EXCERPTED DATA -
(* ------------------------------------------------------------------ *)
(** ** A packet without a key, under [debug] *)

(** C1 -- A run with [debug] on over a document that holds a packet
    lacking a key (the packets before it having their six keys): the run
    ends in the [KeyError] raised inside the handler; the trace shows the
    packet count and debug print-outs only, hence no row count: the
    other packets of the document produce nothing.  On the example
    document, whose second packet has no [user_id], the run stops there,
    while the document without that packet yields the three rows of the
    two well-formed packets, and so does the same document with [debug]
    off. *)
Theorem incomplete_packet_aborts_debug_run :
  (forall L W in_path out_path export report before d after,
      paths_valid in_path out_path export ->
      open_json W in_path = Some (before ++ d :: after) ->
      Forall (fun p => complete p = true) before ->
      complete d = false ->
      exists t key,
        parse_data L W in_path out_path export report true
        = (Print (Retrieved (List.length (before ++ d :: after))) :: t,
           Raise (KeyError key)) /\
        forallb diagnostic t = true) /\
  parse_data Reference.library Example.world "keyless.json" "out.gpkg"
             true true true
  = ([Print (Retrieved 3); Print (Error (KeyError "user_id"))],
     Raise (KeyError "user_id")) /\
  (exists t, parse_data Reference.library Example.world "two.json"
               "out.gpkg" true true true = (t, Ok tt)
             /\ In (Print (Comprising 3)) t) /\
  (exists t, parse_data Reference.library Example.world "keyless.json"
               "out.gpkg" true true false = (t, Ok tt)
             /\ In (Print (Comprising 3)) t).
Proof.
  split.
  - intros L W in_path out_path export report before d after Hv Ho Hb Hd.
    destruct (expand_packet_incomplete_debug L d Hd) as (t & key & E & Ht).
    exists (flat_map (fun p => output (expand_packet L true p)) before ++ t), key.
    split.
    + rewrite (parse_data_loaded L W _ _ _ _ _ _ Hv Ho).
      unfold process_packets.
      rewrite (expand_packets_raise_at L true before d after t (KeyError key));
        [reflexivity | | exact E].
      apply Forall_impl with (2 := Hb). intros p.
      apply expand_packet_complete.
    + rewrite forallb_app, expand_packets_diagnostic, Ht. reflexivity.
  - split; [vm_compute; reflexivity |].
    split; eexists; (split; [vm_compute; reflexivity |]); simpl; auto.
Qed.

TASK TO COMPLETE -
Return all the data above once more, precisely as given.

ANSWER SECTION -
(* ------------------------------------------------------------------ *)
(** ** A packet without a key, under [debug] *)

(** C1 -- A run with [debug] on over a document that holds a packet
    lacking a key (the packets before it having their six keys): the run
    ends in the [KeyError] raised inside the handler; the trace shows the
    packet count and debug print-outs only, hence no row count: the
    other packets of the document produce nothing.  On the example
    document, whose second packet has no [user_id], the run stops there,
    while the document without that packet yields the three rows of the
    two well-formed packets, and so does the same document with [debug]
    off. *)
Theorem incomplete_packet_aborts_debug_run :
  (forall L W in_path out_path export report before d after,
      paths_valid in_path out_path export ->
      open_json W in_path = Some (before ++ d :: after) ->
      Forall (fun p => complete p = true) before ->
      complete d = false ->
      exists t key,
        parse_data L W in_path out_path export report true
        = (Print (Retrieved (List.length (before ++ d :: after))) :: t,
           Raise (KeyError key)) /\
        forallb diagnostic t = true) /\
  parse_data Reference.library Example.world "keyless.json" "out.gpkg"
             true true true
  = ([Print (Retrieved 3); Print (Error (KeyError "user_id"))],
     Raise (KeyError "user_id")) /\
  (exists t, parse_data Reference.library Example.world "two.json"
               "out.gpkg" true true true = (t, Ok tt)
             /\ In (Print (Comprising 3)) t) /\
  (exists t, parse_data Reference.library Example.world "keyless.json"
               "out.gpkg" true true false = (t, Ok tt)
             /\ In (Print (Comprising 3)) t).
Proof.
  split.
  - intros L W in_path out_path export report before d after Hv Ho Hb Hd.
    destruct (expand_packet_incomplete_debug L d Hd) as (t & key & E & Ht).
    exists (flat_map (fun p => output (expand_packet L true p)) before ++ t), key.
    split.
    + rewrite (parse_data_loaded L W _ _ _ _ _ _ Hv Ho).
      unfold process_packets.
      rewrite (expand_packets_raise_at L true before d after t (KeyError key));
        [reflexivity | | exact E].
      apply Forall_impl with (2 := Hb). intros p.
      apply expand_packet_complete.
    + rewrite forallb_app, expand_packets_diagnostic, Ht. reflexivity.
  - split; [vm_compute; reflexivity |].
    split; eexists; (split; [vm_compute; reflexivity |]); simpl; auto.
Qed.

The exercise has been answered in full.